Local residents have withdrawn from a South Korean construction site in Libya days following their break-in into the work site and dorms apparently in protest of the government's housing policy, the foreign ministry said Sunday.
About 200 local residents forced their way into the South Korean construction site in Derna in eastern Libya at around midnight Thursday (local time) and then stormed into a nearby dormitory on Friday night.
After the intrusion, about 70 Korean workers evacuated to a nearby Muslim school.
The name of the South Korean company involved was not made public.
According to the South Korean foreign ministry, the mob broke up at 7 p.m. on Saturday and left the site. The Korean workers who had fled the site returned to a building some 8 kilometers away from their workplace.
The attackers set fire to part of the dorms and stole blankets and portable audio players in the rooms but no one appears to have been hurt, the foreign ministry said.

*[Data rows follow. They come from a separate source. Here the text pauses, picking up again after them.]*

(* ===== verification/GoPath.v ===== *)
(** Go's [path/filepath] on a Unix system, as far as the sources use it:
    [Clean], [Join] and [Dir], and the components of a path. *)

From S2P Require Import Prelude GoStrings.

Definition sep : ascii := "/".

(** A path that starts at the root. *)
Definition IsAbs (p : string) : bool :=
  match p with String c _ => Ascii.eqb c sep | EmptyString => false end.

(** The components of a path the kernel looks at: empty ones and "." go
    nowhere. *)
Definition trivial_comp (c : string) : bool := String.eqb c "" || String.eqb c ".".

Definition comps (p : string) : list string :=
  filter (λ c, trivial_comp c = false) (split_char sep p).

(** A component that names an entry of a directory. *)
Definition good_name (c : string) : bool :=
  negb (trivial_comp c) && negb (String.eqb c "..") && no_char sep c.

(** The loop of [filepath.Clean] over the components; [acc] is the output so
    far, reversed. A ".." removes the last name, is dropped at the root, and is
    kept at the start of a relative path. *)
Fixpoint clean_go (rooted : bool) (acc todo : list string) : list string :=
  match todo with
  | [] => reverse acc
  | c :: todo' =>
      if String.eqb c ".." then
        match acc with
        | [] => clean_go rooted (if rooted then [] else [".."]) todo'
        | a :: acc' =>
            if String.eqb a ".." then clean_go rooted (".." :: acc) todo'
            else clean_go rooted acc' todo'
        end
      else clean_go rooted (c :: acc) todo'
  end.

(** [filepath.Clean] *)
Definition Clean (p : string) : string :=
  let out := join_char sep (clean_go (IsAbs p) [] (comps p)) in
  if IsAbs p then String sep out
  else if String.eqb out "" then "." else out.

(** [filepath.Join]: leading empty elements are skipped; the rest is joined
    and cleaned. *)
Fixpoint Join (elems : list string) : string :=
  match elems with
  | [] => ""
  | e :: es => if String.eqb e "" then Join es else Clean (join_char sep elems)
  end.

(** [filepath.Dir]: everything up to the last separator, cleaned. *)
Definition Dir (p : string) : string :=
  match reverse (split_char sep p) with
  | [] => "."
  | _ :: rest => Clean (join_char sep (reverse rest) +:+ (if rest is [] then "" else "/"))
  end.

#[global] Arguments Join : simpl never.
#[global] Arguments Clean : simpl never.
#[global] Arguments Dir : simpl never.
#[global] Arguments comps : simpl never.

(** ** Lemmas *)

Lemma good_name_spec c :
  good_name c = true ↔ trivial_comp c = false ∧ c ≠ ".." ∧ no_char sep c = true.
Proof.
  unfold good_name. rewrite !andb_true_iff, !negb_true_iff, String.eqb_neq. tauto.
Qed.

Lemma comps_join l :
  Forall (λ c, good_name c = true) l → comps (join_char sep l) = l.
Proof.
  intros Hl. destruct (decide (l = [])) as [->|Hne]; [done|].
  unfold comps. rewrite split_join; [|done|].
  - clear Hne. induction Hl as [|c l Hc Hl IH]; [done|].
    apply good_name_spec in Hc as (Ht & _). rewrite filter_cons_True by done. by rewrite IH.
  - eapply Forall_impl; [exact Hl|]. intros c (_ & _ & H)%good_name_spec. done.
Qed.

Lemma comps_slash p : comps (String sep p) = comps p.
Proof. done. Qed.

Lemma split_app_gen c s t : split_char c (s +:+ String c t) = split_char c s ++ split_char c t.
Proof.
  induction s as [|a s IH]; simpl; [by rewrite Ascii.eqb_refl|].
  destruct (Ascii.eqb a c); simpl; [by rewrite IH|]. rewrite IH.
  pose proof (split_char_not_nil c s). destruct (split_char c s); [done|]. done.
Qed.

(** The components of a path and of a name below it. *)
Lemma comps_app_slash p q : comps (p +:+ String sep q) = comps p ++ comps q.
Proof. unfold comps. by rewrite split_app_gen, filter_app. Qed.

Lemma comps_name c : good_name c = true → comps c = [c].
Proof. intros H. apply (comps_join [c]). by repeat constructor. Qed.

Lemma clean_go_good rooted acc l :
  Forall (λ c, good_name c = true) l → clean_go rooted acc l = reverse acc ++ l.
Proof.
  intros Hl. revert acc. induction Hl as [|c l Hc Hl IH]; intros acc; simpl; [by rewrite app_nil_r|].
  apply good_name_spec in Hc as (_ & Hdd & _). apply String.eqb_neq in Hdd. rewrite Hdd.
  rewrite IH. by rewrite reverse_cons, <-app_assoc.
Qed.

(** A path without "..": cleaning only drops what the kernel ignores. *)
Definition plain_path (p : string) : Prop := Forall (λ c, good_name c = true) (comps p).

#[export] Instance plain_path_dec p : Decision (plain_path p).
Proof. unfold plain_path. apply _. Defined.

Lemma join_not_nil l :
  Forall (λ c, good_name c = true) l → l ≠ [] → join_char sep l ≠ "".
Proof.
  intros Hl Hne Heq. apply Hne. rewrite <-(comps_join l Hl), Heq. done.
Qed.

Lemma comps_Clean p : plain_path p → comps (Clean p) = comps p.
Proof.
  intros Hp. unfold Clean. rewrite clean_go_good by done. simpl.
  destruct (IsAbs p); [by rewrite comps_slash, comps_join|].
  destruct (String.eqb_spec (join_char sep (comps p)) "") as [E|_]; [|by apply comps_join].
  destruct (decide (comps p = [])) as [->|Hne]; [done|]. by destruct (join_not_nil _ Hp Hne).
Qed.

Lemma IsAbs_Clean p : IsAbs p = true → IsAbs (Clean p) = true.
Proof. intros H. unfold Clean. by rewrite H. Qed.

Cars and other valuables including laptop computers and cameras were safe as the workers had moved them to a secure location, it added.
The foreign ministry said that it will deal with the intrusion based on a similar incident at the same work site last month, which resulted in millions of dollars of property damage.
"There has been no official announcement on the latest issue from the Libyan government," said an official from the ministry.
"The Libyan government has said it will make compensation for the last month's incident. We will start assessing the damage and ask the government to compensate in the same way."